> [Description of the task]:
Filter the lines below, keeping each one that holds "connection".

[Source data]
----------------

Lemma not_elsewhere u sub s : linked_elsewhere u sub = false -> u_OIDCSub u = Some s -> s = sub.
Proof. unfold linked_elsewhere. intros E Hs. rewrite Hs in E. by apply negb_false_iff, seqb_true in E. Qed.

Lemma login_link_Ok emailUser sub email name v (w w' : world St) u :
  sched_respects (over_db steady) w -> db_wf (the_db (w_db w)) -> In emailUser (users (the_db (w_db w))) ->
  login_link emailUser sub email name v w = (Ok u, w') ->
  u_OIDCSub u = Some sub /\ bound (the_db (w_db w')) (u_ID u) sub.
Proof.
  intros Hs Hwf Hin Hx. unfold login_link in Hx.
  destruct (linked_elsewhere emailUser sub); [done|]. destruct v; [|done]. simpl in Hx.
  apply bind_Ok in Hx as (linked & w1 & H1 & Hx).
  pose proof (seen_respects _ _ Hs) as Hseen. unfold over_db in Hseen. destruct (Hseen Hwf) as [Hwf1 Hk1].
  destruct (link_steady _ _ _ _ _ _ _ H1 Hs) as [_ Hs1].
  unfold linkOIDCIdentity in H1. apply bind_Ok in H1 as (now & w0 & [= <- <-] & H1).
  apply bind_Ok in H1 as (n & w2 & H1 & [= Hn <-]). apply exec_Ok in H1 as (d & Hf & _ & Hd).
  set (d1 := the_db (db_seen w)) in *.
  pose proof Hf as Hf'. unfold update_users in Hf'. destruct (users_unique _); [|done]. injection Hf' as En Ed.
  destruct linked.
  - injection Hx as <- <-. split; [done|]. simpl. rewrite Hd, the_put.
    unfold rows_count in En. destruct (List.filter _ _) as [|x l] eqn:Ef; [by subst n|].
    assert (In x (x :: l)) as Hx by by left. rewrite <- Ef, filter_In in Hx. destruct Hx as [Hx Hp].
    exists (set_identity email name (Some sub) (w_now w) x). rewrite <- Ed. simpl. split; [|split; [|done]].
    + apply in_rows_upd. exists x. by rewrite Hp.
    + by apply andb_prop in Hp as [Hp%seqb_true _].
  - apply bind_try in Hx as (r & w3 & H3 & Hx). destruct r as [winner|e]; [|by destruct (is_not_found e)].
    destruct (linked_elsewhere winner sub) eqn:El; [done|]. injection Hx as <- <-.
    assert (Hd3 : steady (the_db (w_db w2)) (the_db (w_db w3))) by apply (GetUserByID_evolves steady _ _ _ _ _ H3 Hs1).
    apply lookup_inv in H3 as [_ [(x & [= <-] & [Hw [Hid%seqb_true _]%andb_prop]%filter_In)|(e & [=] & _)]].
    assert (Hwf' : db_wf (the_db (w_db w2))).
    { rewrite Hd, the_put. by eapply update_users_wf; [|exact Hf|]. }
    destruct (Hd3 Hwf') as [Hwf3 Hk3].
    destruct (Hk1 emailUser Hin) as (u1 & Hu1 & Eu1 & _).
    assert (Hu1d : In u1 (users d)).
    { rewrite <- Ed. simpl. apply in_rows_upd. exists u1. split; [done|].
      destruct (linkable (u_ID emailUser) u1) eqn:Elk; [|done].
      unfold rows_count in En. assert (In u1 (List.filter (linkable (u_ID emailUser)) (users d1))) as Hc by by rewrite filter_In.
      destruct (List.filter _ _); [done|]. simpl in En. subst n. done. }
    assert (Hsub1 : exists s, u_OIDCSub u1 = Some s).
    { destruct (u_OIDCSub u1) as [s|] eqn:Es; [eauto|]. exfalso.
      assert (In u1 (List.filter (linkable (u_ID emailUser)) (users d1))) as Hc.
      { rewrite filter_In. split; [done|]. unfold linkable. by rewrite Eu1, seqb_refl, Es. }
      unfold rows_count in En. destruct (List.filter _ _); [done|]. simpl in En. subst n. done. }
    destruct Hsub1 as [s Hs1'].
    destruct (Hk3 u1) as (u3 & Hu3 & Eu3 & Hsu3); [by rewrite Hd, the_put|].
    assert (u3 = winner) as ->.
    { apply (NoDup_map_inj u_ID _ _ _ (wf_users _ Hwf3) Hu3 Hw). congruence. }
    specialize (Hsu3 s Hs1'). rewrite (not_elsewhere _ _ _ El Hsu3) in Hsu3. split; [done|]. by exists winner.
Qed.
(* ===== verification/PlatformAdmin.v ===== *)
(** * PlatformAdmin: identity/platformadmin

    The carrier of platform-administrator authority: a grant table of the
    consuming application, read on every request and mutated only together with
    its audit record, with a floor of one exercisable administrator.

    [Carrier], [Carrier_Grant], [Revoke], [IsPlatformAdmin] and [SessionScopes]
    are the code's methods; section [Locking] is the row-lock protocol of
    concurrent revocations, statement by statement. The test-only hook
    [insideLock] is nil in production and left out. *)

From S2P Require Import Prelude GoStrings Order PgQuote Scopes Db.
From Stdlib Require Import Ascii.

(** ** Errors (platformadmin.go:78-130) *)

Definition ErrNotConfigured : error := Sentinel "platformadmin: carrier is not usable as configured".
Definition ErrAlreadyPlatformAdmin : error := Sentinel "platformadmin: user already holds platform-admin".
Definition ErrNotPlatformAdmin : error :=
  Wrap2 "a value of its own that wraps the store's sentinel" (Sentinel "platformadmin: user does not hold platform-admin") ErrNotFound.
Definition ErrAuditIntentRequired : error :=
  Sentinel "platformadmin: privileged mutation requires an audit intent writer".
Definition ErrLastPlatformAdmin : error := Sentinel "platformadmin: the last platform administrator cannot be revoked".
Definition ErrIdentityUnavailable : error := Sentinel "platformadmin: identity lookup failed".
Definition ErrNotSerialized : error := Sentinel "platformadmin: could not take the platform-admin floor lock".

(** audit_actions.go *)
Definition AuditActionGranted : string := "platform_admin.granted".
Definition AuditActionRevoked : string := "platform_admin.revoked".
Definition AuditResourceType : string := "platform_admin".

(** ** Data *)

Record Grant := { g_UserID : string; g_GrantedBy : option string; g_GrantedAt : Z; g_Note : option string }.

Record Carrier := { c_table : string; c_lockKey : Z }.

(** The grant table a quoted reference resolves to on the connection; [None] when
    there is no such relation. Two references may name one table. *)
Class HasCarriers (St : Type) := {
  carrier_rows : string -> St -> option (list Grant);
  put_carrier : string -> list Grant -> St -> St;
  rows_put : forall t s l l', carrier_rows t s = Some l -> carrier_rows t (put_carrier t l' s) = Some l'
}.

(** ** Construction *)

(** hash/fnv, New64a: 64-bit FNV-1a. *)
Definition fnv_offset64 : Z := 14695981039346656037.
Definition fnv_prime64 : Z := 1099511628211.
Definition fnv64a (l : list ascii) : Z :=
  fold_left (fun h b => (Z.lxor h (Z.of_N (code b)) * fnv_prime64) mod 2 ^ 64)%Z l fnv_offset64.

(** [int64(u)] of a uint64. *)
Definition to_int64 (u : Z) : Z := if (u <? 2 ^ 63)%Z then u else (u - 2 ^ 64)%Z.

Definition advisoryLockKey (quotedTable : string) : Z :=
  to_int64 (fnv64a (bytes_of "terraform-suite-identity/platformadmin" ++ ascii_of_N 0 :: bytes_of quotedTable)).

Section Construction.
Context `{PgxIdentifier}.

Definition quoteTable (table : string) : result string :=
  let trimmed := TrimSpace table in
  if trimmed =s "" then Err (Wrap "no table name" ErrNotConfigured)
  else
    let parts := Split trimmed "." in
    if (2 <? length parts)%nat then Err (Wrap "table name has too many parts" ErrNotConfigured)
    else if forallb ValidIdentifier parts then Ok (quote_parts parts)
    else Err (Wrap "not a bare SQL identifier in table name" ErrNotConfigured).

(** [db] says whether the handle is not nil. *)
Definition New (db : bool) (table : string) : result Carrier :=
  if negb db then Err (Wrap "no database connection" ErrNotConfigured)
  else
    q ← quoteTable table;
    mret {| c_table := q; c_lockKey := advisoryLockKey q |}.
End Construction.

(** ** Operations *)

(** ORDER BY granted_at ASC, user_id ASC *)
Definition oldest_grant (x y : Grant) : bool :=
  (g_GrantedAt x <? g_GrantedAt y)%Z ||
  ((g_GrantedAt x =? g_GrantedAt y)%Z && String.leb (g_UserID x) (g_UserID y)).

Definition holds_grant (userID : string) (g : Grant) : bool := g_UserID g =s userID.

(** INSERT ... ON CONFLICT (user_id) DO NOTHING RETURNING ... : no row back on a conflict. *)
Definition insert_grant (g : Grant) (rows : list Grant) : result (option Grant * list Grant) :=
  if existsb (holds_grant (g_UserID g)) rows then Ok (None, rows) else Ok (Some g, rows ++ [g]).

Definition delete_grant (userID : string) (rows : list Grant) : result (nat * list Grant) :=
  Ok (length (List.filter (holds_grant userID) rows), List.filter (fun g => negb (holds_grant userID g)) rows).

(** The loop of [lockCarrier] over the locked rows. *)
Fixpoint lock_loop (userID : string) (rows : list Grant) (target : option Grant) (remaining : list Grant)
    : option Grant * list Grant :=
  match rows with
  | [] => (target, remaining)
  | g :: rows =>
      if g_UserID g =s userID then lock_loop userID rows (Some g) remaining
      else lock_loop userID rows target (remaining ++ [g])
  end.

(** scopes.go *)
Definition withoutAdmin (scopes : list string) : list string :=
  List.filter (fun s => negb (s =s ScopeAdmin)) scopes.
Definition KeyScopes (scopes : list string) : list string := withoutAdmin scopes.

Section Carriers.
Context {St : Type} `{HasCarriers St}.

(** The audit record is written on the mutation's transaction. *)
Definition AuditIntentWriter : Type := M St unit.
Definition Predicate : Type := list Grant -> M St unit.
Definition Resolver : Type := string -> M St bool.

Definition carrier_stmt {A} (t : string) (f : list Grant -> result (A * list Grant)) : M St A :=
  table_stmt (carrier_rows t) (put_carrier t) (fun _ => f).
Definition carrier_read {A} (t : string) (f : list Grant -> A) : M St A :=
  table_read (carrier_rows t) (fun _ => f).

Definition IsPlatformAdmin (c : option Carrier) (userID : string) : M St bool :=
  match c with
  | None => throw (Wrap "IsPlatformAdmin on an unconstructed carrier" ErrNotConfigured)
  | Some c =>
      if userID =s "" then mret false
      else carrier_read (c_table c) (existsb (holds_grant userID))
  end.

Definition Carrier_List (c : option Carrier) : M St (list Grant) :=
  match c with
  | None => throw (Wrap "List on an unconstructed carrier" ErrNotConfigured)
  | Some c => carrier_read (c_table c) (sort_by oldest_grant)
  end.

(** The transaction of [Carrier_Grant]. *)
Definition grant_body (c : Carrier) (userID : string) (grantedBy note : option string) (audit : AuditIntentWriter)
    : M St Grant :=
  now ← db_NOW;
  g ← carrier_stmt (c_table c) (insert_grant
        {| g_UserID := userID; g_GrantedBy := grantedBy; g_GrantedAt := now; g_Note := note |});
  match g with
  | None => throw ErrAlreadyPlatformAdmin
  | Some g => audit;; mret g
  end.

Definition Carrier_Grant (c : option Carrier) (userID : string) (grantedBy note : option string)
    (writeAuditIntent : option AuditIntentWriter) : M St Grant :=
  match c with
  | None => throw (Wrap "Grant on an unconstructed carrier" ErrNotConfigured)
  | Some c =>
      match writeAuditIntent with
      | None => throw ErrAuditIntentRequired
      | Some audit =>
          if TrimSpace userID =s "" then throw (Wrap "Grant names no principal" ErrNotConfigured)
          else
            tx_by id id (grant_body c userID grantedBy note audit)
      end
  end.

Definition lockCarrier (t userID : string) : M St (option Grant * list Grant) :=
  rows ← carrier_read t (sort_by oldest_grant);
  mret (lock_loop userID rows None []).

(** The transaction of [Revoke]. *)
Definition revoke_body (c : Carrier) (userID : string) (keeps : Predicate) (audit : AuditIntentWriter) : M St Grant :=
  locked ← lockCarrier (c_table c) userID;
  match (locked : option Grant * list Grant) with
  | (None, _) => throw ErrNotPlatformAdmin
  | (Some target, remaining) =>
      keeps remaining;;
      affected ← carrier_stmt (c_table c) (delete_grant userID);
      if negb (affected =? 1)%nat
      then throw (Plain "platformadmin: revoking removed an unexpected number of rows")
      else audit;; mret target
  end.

----------------

> [Task result]:
(** The grant table a quoted reference resolves to on the connection; [None] when
  if negb db then Err (Wrap "no database connection" ErrNotConfigured)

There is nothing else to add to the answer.